Crónicas levantiscas
Juan M. Marqués Perales
Los que manejan el mundo
La ciudad y los días
Las ciudades y pueblos de casi todo el mundo se iluminan y se adornan estos días. En las calles comerciales no cabe ni un alfiler. Aviones, trenes y carreteras se abarrotan. Los vestíbulos de los aeropuertos y las estaciones de tren se llenan de encuentros, abrazos, besos, lágrimas de felicidad, risas. En las semanas anteriores los restaurantes se han llenado de comidas para grupos de amigos o de empresas. Televisiones y radios cambian sus programaciones y ponen músicas y motivos de Navidad en sus cortinillas. Los informativos muestran machaconamente –hasta la hartura– mercados con sus puestos rebosantes de suculencias mientras los reporteros preguntan a unos cuánto han subido los precios, a otros qué es lo más demandado y a todos qué van a comer la noche del 24 y el mediodía del 25.

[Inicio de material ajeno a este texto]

(* ===== verification/RaftMember.v ===== *)
(** * RaftMember: compaction, membership, questions

    The other users of [gRaftState] in [lwraft/server/replication/thread.c]: the
    removal of old log entries ([_VmDirRaftCompactLogs] and its thread), the
    proxies that come and go with the members of the cluster, with the life of
    their threads, and the questions other components ask (leader, role,
    followers, whether an operation is allowed). *)

From S2P Require Import Prelude Heap StringList CString HashMap Effects RaftLog Raft RaftReplicate RaftCommit.

Open Scope Z_scope.

(** ** Compaction *)

Definition UNWILLING_TO_PERFORM_CODE : Z := 9114.

(** The server and the static counter of [_VmDirRaftCompactLogs]. *)
Record compact_state := COMPACT { cp_raft : raft_state; logsCompacted : Z }.

Definition set_cp_raft (f : raft_state → raft_state) (c : compact_state) : compact_state :=
  COMPACT (f (cp_raft c)) (logsCompacted c).
Definition set_logsCompacted (x : Z) (c : compact_state) : compact_state := COMPACT (cp_raft c) x.

Definition set_ps_firstLogIndex (x : Z) (s : raft_state) : raft_state :=
  RS (role s) (cmd s) (hostname s) (clusterSize s) (voteConsensusCnt s) (voteDeniedCnt s)
     (voteConsensusTerm s) (initialized s) (lastPingRecvTime s) (commitIndex s)
     (commitIndexTerm s) (lastLogIndex s) (firstLogIndex s) (indexToApply s) (opCounts s)
     (lastLogTerm s) (leader s) (disallowUpdates s) (proxies s) (lastApplied s) (currentTerm s)
     (votedForTerm s) (votedFor s) (ps_term s) (ps_lastApplied s) x (logs s).

(** [_VmdirDeleteLog] with [bCompactLog]: only the entry goes; a missing one is
    no error. *)
Definition delete_old_log (logIndex : Z) : RM compact_state unit :=
  backend_call ;;; rset (set_cp_raft (λ s, set_logs (delete logIndex (logs s)) s)).

(** The loop; the result says whether it came to its end. *)
Fixpoint compact_loop (n : nat) (logIdxToCompact : Z) : RM compact_state bool :=
  match n with
  | O => rret true
  | S n =>
      r <- rtry (delete_old_log logIdxToCompact) ;;
      match r with
      | inr _ =>
          rset (set_cp_raft (set_firstLogIndex (u64 (logIdxToCompact + 1)))) ;;;
          rset (λ c, set_logsCompacted (s32 (logsCompacted c + 1)) c) ;;;
          compact_loop n (u64 (logIdxToCompact + 1))
      | inl (BACKEND_ERROR o) =>
          if o =? UNWILLING_TO_PERFORM_CODE then rret false else compact_loop n (u64 (logIdxToCompact + 1))
      | inl _ => compact_loop n (u64 (logIdxToCompact + 1))
      end
  end.

(** [bNormal]: [VmDirdState() == VMDIRD_STATE_NORMAL]. *)
Definition _VmDirRaftCompactLogs (bNormal : bool) (compactLogsUpto : nat) : RM compact_state unit :=
  if negb bNormal then rret tt
  else
    c <- rget ;;
    b <- compact_loop compactLogsUpto (firstLogIndex (cp_raft c)) ;;
    c <- rget ;;
    if b && (logsCompacted c >? 200) then
      VmDirAllocateMemory 24 ;;;
      r <- rtry (backend_call (St := compact_state)) ;;
      (match r with
       | inr _ => rset (set_cp_raft (λ s, set_ps_firstLogIndex (firstLogIndex s) s))
       | inl _ => rret tt
       end) ;;;
      rset (set_logsCompacted 0)
    else rret tt.
Lemma substring_value_exact_witness :
  (∃ b, test_substring_value substr_ex [1; 2; 2; 3; 4] = Some b ∧
     (b = true ↔ ∃ m, [1; 2; 2; 3; 4] = [1] ++ m ++ [4] ∧ has_pieces [[2; 3]] m)) ∧
  (∃ b, test_substring_value (SUBSTR (Some plain_desc) type_cn (plain [97; 98]) [] (plain [98; 97])) [97; 98; 97] = Some b ∧
     (b = true ↔ (∃ m, [97; 98; 97] = [97; 98] ++ m) ∧ (∃ m, [97; 98; 97] = m ++ [98; 97]))).
Proof.
  split.
  - apply (substring_value_exact substr_ex [1; 2; 2; 3; 4]); cbn; try done; try lia. constructor; [done | constructor].
  - apply (substring_value_exact (SUBSTR (Some plain_desc) type_cn (plain [97; 98]) [] (plain [98; 97])) [97; 98; 97]); cbn; done.
Defined.

(** The first and the last piece of a substring filter may overlap in the
    value: the filter [cn=ab*ba] accepts the value [aba], which is no [ab], middle
    and [ba]; and with a piece in between the search runs past the end of the
    value. *)
Theorem substring_overlap :
  test_substring_value (SUBSTR (Some plain_desc) type_cn (plain [97; 98]) [] (plain [98; 97])) [97; 98; 97] = Some true ∧
  (¬ ∃ m : list Z, [97; 98; 97] = [97; 98] ++ m ++ [98; 97]) ∧
  test_substring_value (SUBSTR (Some plain_desc) type_cn (plain [97; 98]) [plain [99]] (plain [98; 97])) [97; 98; 97] = None.
Proof.
  split; [vm_compute; reflexivity |]. split; [| vm_compute; reflexivity].
  intros [m Hm]. apply (f_equal length) in Hm. rewrite !length_app in Hm. cbn in Hm. lia.
Qed.

Definition entry_ex : entry := ENTRY 7 [(type_cn, [plain [1; 2; 3; 4]])] (Some [1]) (Some []).
Definition equality_ex (v : list Z) : VDIR_FILTER := FItem node0 (FEquality (AVA (Some plain_desc) type_cn (plain v))).

(** [(&(cn=1234)(!(cn=5)))] *)
Definition filter_ex : VDIR_FILTER := FAnd node0 [equality_ex [1; 2; 3; 4]; FNot node0 (equality_ex [5])].

Definition unknown_ex : VDIR_FILTER := FOr node0 [FItem node0 FUnsupported; filter_ex].

Lemma check_filter_rfc_witness :
  CheckIfEntryPassesFilter simple_compare entry_ex filter_ex = Some FILTER_RES_TRUE ∧
  CheckIfEntryPassesFilter simple_compare entry_ex unknown_ex = Some FILTER_RES_TRUE.
Proof.
  assert (∀ u, rfc simple_compare u entry_ex filter_ex FILTER_RES_TRUE) as Hr.
  { intros u. change FILTER_RES_TRUE with (rfc_and [FILTER_RES_TRUE; not_result FILTER_RES_FALSE]). apply rfc_all.
    constructor; [apply rfc_item; [done | vm_compute; reflexivity] |]. constructor; [| constructor].
    apply rfc_not, rfc_item; [done | vm_compute; reflexivity]. }
  split.
  - apply (check_filter_rfc simple_compare FILTER_RES_UNDEFINED entry_ex filter_ex FILTER_RES_TRUE); [right; left | cbn; done | apply Hr].
  - apply (check_filter_rfc simple_compare FILTER_RES_FALSE entry_ex unknown_ex FILTER_RES_TRUE); [left | cbn; done |].
    change FILTER_RES_TRUE with (rfc_or [FILTER_RES_FALSE; FILTER_RES_TRUE]). apply rfc_any.
    constructor; [apply rfc_unsupported | constructor; [apply Hr | constructor]].
Defined.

Ninguna fiesta convoca a tantas personas en tantos países, transforma con adornos tantas ciudades vistiendo de luces sus calles. Y en la raíz de todo, como su origen, fundamento y sentido, no puede haber algo más sencillo y modesto a la vez que más grandioso: el nacimiento de un niño en condiciones penosas. El parto cogió a sus padres viajando de Nazaret a Belén obedeciendo un decreto de empadronamiento del emperador Augusto, el nacimiento tuvo lugar en un pesebre por no encontrar posada, al poco de nacer el rey Herodes mandó matarlo y sus padres tuvieron que huir con él a Egipto. Eso sí, entre el nacimiento y la huida adoraron al niño los pastores y los magos porque se les había revelado que ese pobre recién nacido en tan penosas circunstancias era el Rey de Israel, el Mesías. Y aunque ningún símbolo de divinidad o realeza lo distinguiera, lo creyeron. Esta es la única clave: creer.
Veintiún siglos después parecería que la fiesta ha ahogado el hermoso, modesto y subversivo –el hombre más poderoso del mundo les obligó a dejar Nazaret y el rey de Judea, Galilea, Samaria e Idumea a huir a Egipto– hecho fundacional del cristianismo. No es así. Ni hay por qué quejarse. Nada nos impide celebrarlo, poniendo en primerísimo lugar el nacimiento de Dios encarnado en la vulnerable e indefensa personita de un recién nacido, que no hay símbolo más poderoso que este niño del ponerse Dios en manos de los hombres del pesebre a la cruz. Se ofrece, indefenso, a la libertad del hombre. Libertad es la palabra clave. Depende de cada uno de nosotros recibirlo o no. Y como lo celebremos.